Tansiyon

Kan basıncına tansiyon denir. Kalp, her kasılışında belli miktardaki kanı atardamarlara pompalar. Bu sırada da kan...

Haber

Kan basıncına tansiyon denir. Kalp, her kasılışında belli miktardaki kanı atardamarlara pompalar. Bu sırada da kan basıncı, en yüksek seviyeye çıkar. Buna sistol, diğer bir ifadeyle maksima (büyük) tansiyon denir. Kalbin iki kasılışı arasında geçen zaman içinde ise kan basıncı, en düşük seviyeye iner. Buna da diastol, diğer bir ifadeyle minima (küçük) tansiyon denir. Büyük tansiyon ile küçük tansiyon arasındaki fark da nabız basıncını gösterir.

Tansiyon ölçmek için sfigmomanometre denilen alet kullanılır. Aletin kolluğu, hastanın dirseğinden yukarıya geçirilip de şişirildiği aman damarlara tazyik yapar ve kalp vuruşları duyulmaz olur. Sonra kolluğu havası, yavaş yavaş boşaltılır. Bu sırada kalp atışlarının tekrar duyulmaya başladığı yerdeki rakam, maksima tansiyonu gösterir. Kolluktaki hava, boşaltılmaya devam edilir. Bu sırada kalp atışları yine duyulmaz olur. Atışların tekrar duyulduğu nokta da minima tansiyonu gösterir.

Tansiyon; yaşa, bünyeye ve tansiyon ölçüldüğü andaki ruhi veya bedeni duruma göre farklılık gösterir. Yaşlandıkça tansiyonun yükselmesi normaldıir.

Tansiyon okunurken aletin gösterdiği rakamlardaki sıfırlar, çoğu kere okunmaz. Mesela 120/80 olan tansiyon, kısaca 12/8 olarak okunur. Tansiyonun okunduğu kısımdaki rakamlar, kan basıncını milimetreküp olarak gösterir. 20 yaş grubundaki erkeklerde maksima 11-14 ve minima 6.5-7, 45 yaşta maksima 12-16 ve minima 6.5-8.5, 55 yaşta maksima 13-16 ve minima 7-9, 65 yaşta ise maksima 13-17 ve minima 8-10 olmalıdır. Kadınlarda ise 20 yaş grubunda maksima 11-13 ve minima 6.5-7, 45 yaşta maksima 12-15 ve minima 6.5-9, 55 yaşta maksima 13-17 ve minima 7-10, 65 yaşta da maksima 13-18 ve minima 7-10 aralığında olmaldır.
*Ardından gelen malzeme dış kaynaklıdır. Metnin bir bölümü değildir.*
Lemma login_failures_identical_witness :
  let req1 :=
    credentialsRequest (JStr "nonexistentuser") (JStr "testpassword123@") in
  let req2 := credentialsRequest (JStr "user2") (JStr "wrongpassword") in
  isUsernameTaken validCredentials (get (body req1) "username") = false ∧
  isUsernameTaken validCredentials (get (body req2) "username") = true ∧
  isValidUser validCredentials
    (get (body req2) "username") (get (body req2) "password") = false ∧
  login validCredentials req1 = login validCredentials req2 ∧
  login validCredentials req1
  = {| status := 401;
       json := JObj [("error", JStr "Invalid username or password")] |}.
Proof.
  intros req1 req2.
  split; [reflexivity|]. split; [reflexivity|]. split; [reflexivity|].
  apply (login_failures_identical validCredentials req1 req2); reflexivity.
Defined.

(** C7 (credential round trip).  When the username [u] is not on the
    list, [register(u, p)] answers 201 and the [login(u, p)] that
    follows answers 200 with a token. *)
Theorem register_then_login (creds : list Credential) (u p : string) :
  isUsernameTaken creds (JStr u) = false →
  let req := credentialsRequest (JStr u) (JStr p) in
  status (register creds req).2 = 201 ∧
  login (register creds req).1 req
  = {| status := 200; json := JObj [("token", JStr "exampleToken")] |}.
Proof.
  intros Hfree req.
  rewrite (register_free creds req Hfree). cbn [fst snd]. split; [done|].
  apply login_accepts. rewrite isValidUser_app.
  apply orb_true_iff. right. subst req. simpl.
  by rewrite !String.eqb_refl.
Qed.

Lemma register_then_login_witness :
  let req := credentialsRequest (JStr "testuser") (JStr "testpassword123@") in
  isUsernameTaken validCredentials (JStr "testuser") = false ∧
  status (register validCredentials req).2 = 201 ∧
  login (register validCredentials req).1 req
  = {| status := 200; json := JObj [("token", JStr "exampleToken")] |}.
Proof.
  intros req. split; [reflexivity|].
  apply (register_then_login validCredentials "testuser" "testpassword123@").
  reflexivity.
Defined.

(** C10.  [generateToken] returns 'exampleToken' for every username, so
    any two successful logins, for whichever users and from whichever
    credential lists, send the same body [{ token: 'exampleToken' }]. *)
Theorem generateToken_constant :
  (∀ u : jsval, generateToken u = JStr "exampleToken") ∧
  (∀ (creds1 creds2 : list Credential) (req1 req2 : Req),
      status (login creds1 req1) = 200 →
      status (login creds2 req2) = 200 →
      json (login creds1 req1) = json (login creds2 req2) ∧
      field (json (login creds1 req1)) "token" = JStr "exampleToken").
Proof.
  split; [done|].
  intros creds1 creds2 req1 req2 H1%login_status H2%login_status.
  by rewrite H1, H2.
Qed.

Lemma generateToken_constant_witness :
  let req1 := credentialsRequest (JStr "user_name123") (JStr "Password123!") in
  let req2 := credentialsRequest (JStr "user2") (JStr "password2@") in
  status (login validCredentials req1) = 200 ∧
  status (login validCredentials req2) = 200 ∧
  json (login validCredentials req1) = json (login validCredentials req2) ∧
  field (json (login validCredentials req1)) "token" = JStr "exampleToken".
Proof.
  intros req1 req2. split; [reflexivity|]. split; [reflexivity|].
  apply (proj2 generateToken_constant validCredentials validCredentials
           req1 req2); reflexivity.
Defined.

End AuthProperties.

(* ===================================================================== *)
(** * Properties of the validation middleware *)
(* ===================================================================== *)

Section ValidationProperties.

Import Validation.

Lemma truthy_JNum (n : Q) : truthy (JNum n) = true ↔ ¬ (n == 0)%Q.
Proof.
  simpl. rewrite negb_true_iff, <- not_true_iff_false.
  by rewrite Qeq_bool_iff.
Qed.

Lemma validateFuelQuote_cases (req : Req) :
  validateFuelQuote req
  = if truthy (get (body req) "gallonsRequested")
       && truthy (get (body req) "deliveryDate")
    then Next
    else badRequest "Gallons requested and delivery date are required".
Proof.
  unfold validateFuelQuote.
  by destruct (truthy (get (body req) "gallonsRequested")),
              (truthy (get (body req) "deliveryDate")).
Qed.

Example validateFuelQuote_missing_fields :
  validateFuelQuote {| body := [] |}
  = badRequest "Gallons requested and delivery date are required".
Proof. reflexivity. Qed.

Example validateFuelQuote_reference_request :
  validateFuelQuote
    {| body := [("username", JStr "testuser");
                ("gallonsRequested", JNum 100);
                ("deliveryAddress", JStr "123 Main St");
                ("deliveryDate", JStr "2024-04-10");
                ("state", JStr "TX"); ("hasHistory", JBool true)] |}
  = Next.
Proof. reflexivity. Qed.

(** C8 as stated fails: a request for -5 gallons, which is not above 0,
    is not rejected; the middleware calls [next()]. *)
Lemma validateFuelQuote_passes_negative :
  (-5 <= 0)%Q ∧
  validateFuelQuote (fuelQuoteRequest (JNum (-5)) (JStr "2024-04-10")) = Next.
Proof. split; [by vm_compute | reflexivity]. Qed.

(** C8, amended.  [validateFuelQuote] calls [next()] exactly when
    [gallonsRequested] and [deliveryDate] are both truthy, and answers
    400 "Gallons requested and delivery date are required" otherwise.
    So a request whose [gallonsRequested] is the number 0 (or is absent)
    is rejected before the controller runs, and a numeric
    [gallonsRequested] that reaches the controller is different from 0. *)
Theorem validateFuelQuote_requires_truthy (req : Req) :
  let gallonsRequested := get (body req) "gallonsRequested" in
  let deliveryDate := get (body req) "deliveryDate" in
  (validateFuelQuote req = Next ↔
     truthy gallonsRequested = true ∧ truthy deliveryDate = true) ∧
  (validateFuelQuote req ≠ Next →
     validateFuelQuote req
     = badRequest "Gallons requested and delivery date are required") ∧
  (∀ n : Q, gallonsRequested = JNum n →
     ((n == 0)%Q → validateFuelQuote req ≠ Next) ∧
     (validateFuelQuote req = Next → ¬ (n == 0)%Q)).
Proof.
  intros g d. rewrite validateFuelQuote_cases. fold g d.
  split; [|split].
  - destruct (truthy g), (truthy d); simpl; intuition discriminate.
  - by destruct (truthy g && truthy d).
  - intros n Hg. pose proof (truthy_JNum n) as Hn. rewrite <- Hg in Hn.
    destruct (truthy g), (truthy d); simpl;
      intuition (auto; discriminate).
Qed.

Lemma validateFuelQuote_requires_truthy_witness :
  let req := fuelQuoteRequest (JNum 0) (JStr "2024-04-10") in
  get (body req) "gallonsRequested" = JNum 0 ∧
  (0 == 0)%Q ∧
  validateFuelQuote req ≠ Next ∧
  validateFuelQuote req
  = badRequest "Gallons requested and delivery date are required".
Proof.
  intros req.
  pose proof (validateFuelQuote_requires_truthy req) as (_ & Hbad & Hnum).
  destruct (Hnum 0%Q eq_refl) as [Hzero _].
  assert (Hz : (0 == 0)%Q) by reflexivity.
  split; [reflexivity|]. split; [exact Hz|].
  split; [exact (Hzero Hz) | exact (Hbad (Hzero Hz))].
Defined.

End ValidationProperties.

(* ===================================================================== *)
(** * Properties of pricing and quotes *)
(* ===================================================================== *)

Section QuoteProperties.

Import Pricing QuoteCore Examples.

Lemma Qfloor_unique (z : Z) (x : Q) :
  (inject_Z z <= x)%Q → (x < inject_Z (z + 1))%Q → Qfloor x = z.
Proof.
  intros Hlo Hhi.
  pose proof (Qfloor_le x) as Hfl. pose proof (Qlt_floor x) as Hfu.
  assert (z < Qfloor x + 1)
    by (rewrite Zlt_Qlt; eapply Qle_lt_trans; eassumption).
  assert (Qfloor x < z + 1)
    by (rewrite Zlt_Qlt; eapply Qle_lt_trans; eassumption).
  lia.
Qed.

(** [round2 x] is the whole number of cents nearest to [x], over 100. *)
Lemma round2_cents (x : Q) :
  (round2 x == Qfloor (x * 100 + (1 # 2)) # 100)%Q.
Proof. unfold round2. apply Qred_correct. Qed.

Lemma cents_plus_half (z : Z) :
  ((z # 100) * 100 + (1 # 2) == inject_Z z + (1 # 2))%Q.
Proof.
  unfold Qeq, Qplus, Qmult, inject_Z. simpl.
  rewrite ?Pos2Z.inj_mul. lia.
Qed.

Lemma Qfloor_cents (z : Z) : Qfloor ((z # 100) * 100 + (1 # 2)) = z.
Proof.
  rewrite cents_plus_half. apply Qfloor_unique.
  - lra.
  - rewrite inject_Z_plus. change (inject_Z 1) with 1%Q. lra.
Qed.

(** Rounding an amount that is already in whole cents changes nothing. *)
Lemma round2_idempotent (x : Q) : round2 (round2 x) = round2 x.
Proof.
  unfold round2 at 1 3. apply Qred_complete.
  rewrite round2_cents. by rewrite Qfloor_cents.
Qed.

(** The rounded price, not the table's rate, is what the total is
    computed from: at a rate of 1.744 for 1000 gallons the total is
    1740, where the unrounded rate would give 1744. *)
Example total_from_rounded_price :
  let rates : RateTable := λ _ _ _ _, (1744 # 1000)%Q in
  calculateTotalPrice rates 1000%Q "TX" "2024-04-10" true = 1740%Q ∧
  round2 (rates 1000%Q "TX" "2024-04-10" true * 1000) = 1744%Q.
Proof. by vm_compute. Qed.

Example createQuote_unknown_user :
  createQuote exampleRates exampleStore "nonexistentuser" 100%Q
    "123 Main St" "2024-04-10" "TX"
  = (exampleStore, Failed 404 "User not found").
Proof. by vm_compute. Qed.

Example createQuote_storage_fault :
  let broken :=
    {| user_credentials := user_credentials exampleStore;
       fuel_quote := fuel_quote exampleStore;
       clock := clock exampleStore; faulty := true |} in
  createQuote exampleRates broken "testuser" 100%Q
    "123 Main St" "2024-04-10" "TX"
  = (broken, Failed 500 "Internal server error") ∧
  getQuoteHistory broken "testuser" = Failed 500 "Internal server error".
Proof. by vm_compute. Qed.

Lemma createQuote_succeeds (rates : RateTable) (s : Store) (account : Account)
    (username : string) (gallons : Q) (address date state : string) :
  faulty s = false →
  findAccountByUsername s username = Some account →
  ∃ quote,
    createQuote rates s username gallons address date state
    = (insertQuote s quote, Sent 201 quote) ∧
    quote_userID quote = userID account ∧
    gallonsRequested quote = gallons ∧
    pricePerGallon quote
    = calculatePricePerGallon rates gallons state date
        (bool_decide (0 < countQuotesForUser s (userID account))%nat) ∧
    totalAmountDue quote
    = round2 (pricePerGallon quote * gallons).
Proof.
  intros Hok Hacc. unfold createQuote. rewrite Hok, Hacc.
  eexists. split; [reflexivity|]. by simpl.
Qed.

(** C2 (total derivation).  Every quote that [createQuote] returns is
    the row it has stored; its [pricePerGallon] is already rounded to two
    decimals, and its [totalAmountDue] is [round2] of that rounded price
    times [gallonsRequested]. *)
Theorem createQuote_total_derivation
    (rates : RateTable) (s s' : Store) (username : string) (gallons : Q)
    (address date state : string) (code : Z) (quote : Quote) :
  createQuote rates s username gallons address date state
  = (s', Sent code quote) →
  fuel_quote s' = quote :: fuel_quote s ∧
  round2 (pricePerGallon quote) = pricePerGallon quote ∧
  totalAmountDue quote
  = round2 (pricePerGallon quote * gallonsRequested quote).
Proof.
  unfold createQuote. destruct (faulty s); [done|].
  destruct (findAccountByUsername s username) as [account|]; [|done].
  intros [= <- _ <-]. cbn [fuel_quote insertQuote pricePerGallon
                            totalAmountDue gallonsRequested].
  split; [done|]. split; [|done].
  unfold calculatePricePerGallon. apply round2_idempotent.
Qed.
Makisma tansiyon ile minima tansiyon birbirine yakın olursa kalp yetmezliğinin, aralarında 8-9 milimetreküp fark olursa aort sertleşmesinin işareti olabilir.

Tansiyon düşüklüğü

Maksima tansiyon, 11’den aşağı düştüğü zaman tansiyon düşüklüğü vardır. Bu duruma tıp dilinde hipotansiyon denir. Tansiyon; ateşli hastalıklar sırasında, büyük kanamalardan sonra, iç salgı bezi bozukluklarında veya herhangi bir hastalıktan sonraki iyileşme döneminde düşer. Bazı kadınların aybaşı hallerinde yahut sıcakta fazla ter kaybından sonra veya sinirli kimselerde de tansiyonun düştüğü görülür.

Devamlı olarak tansiyon düşüklüğü, önemli bir hastalığın işareti olabilir. Bu nedenle vakit kaybetmeden doktora başvurmak gerekir. Tedavi, tespit edilen hastalığa göre yapılır. Geçici tansiyon düşüklüğünde bir su bardağı ayrana bir tatlı kaşığı sofra tuzu konur. Karıştırılıp yudum yudum içilir. Bir başka yol olarak ise bir bardak suya bir tatlı kaşığı tuz konur. Eriyinceye kadar karıştırılıp yudum yudum içilir. Pamukkale Kaplıcası da tavsiye edilir.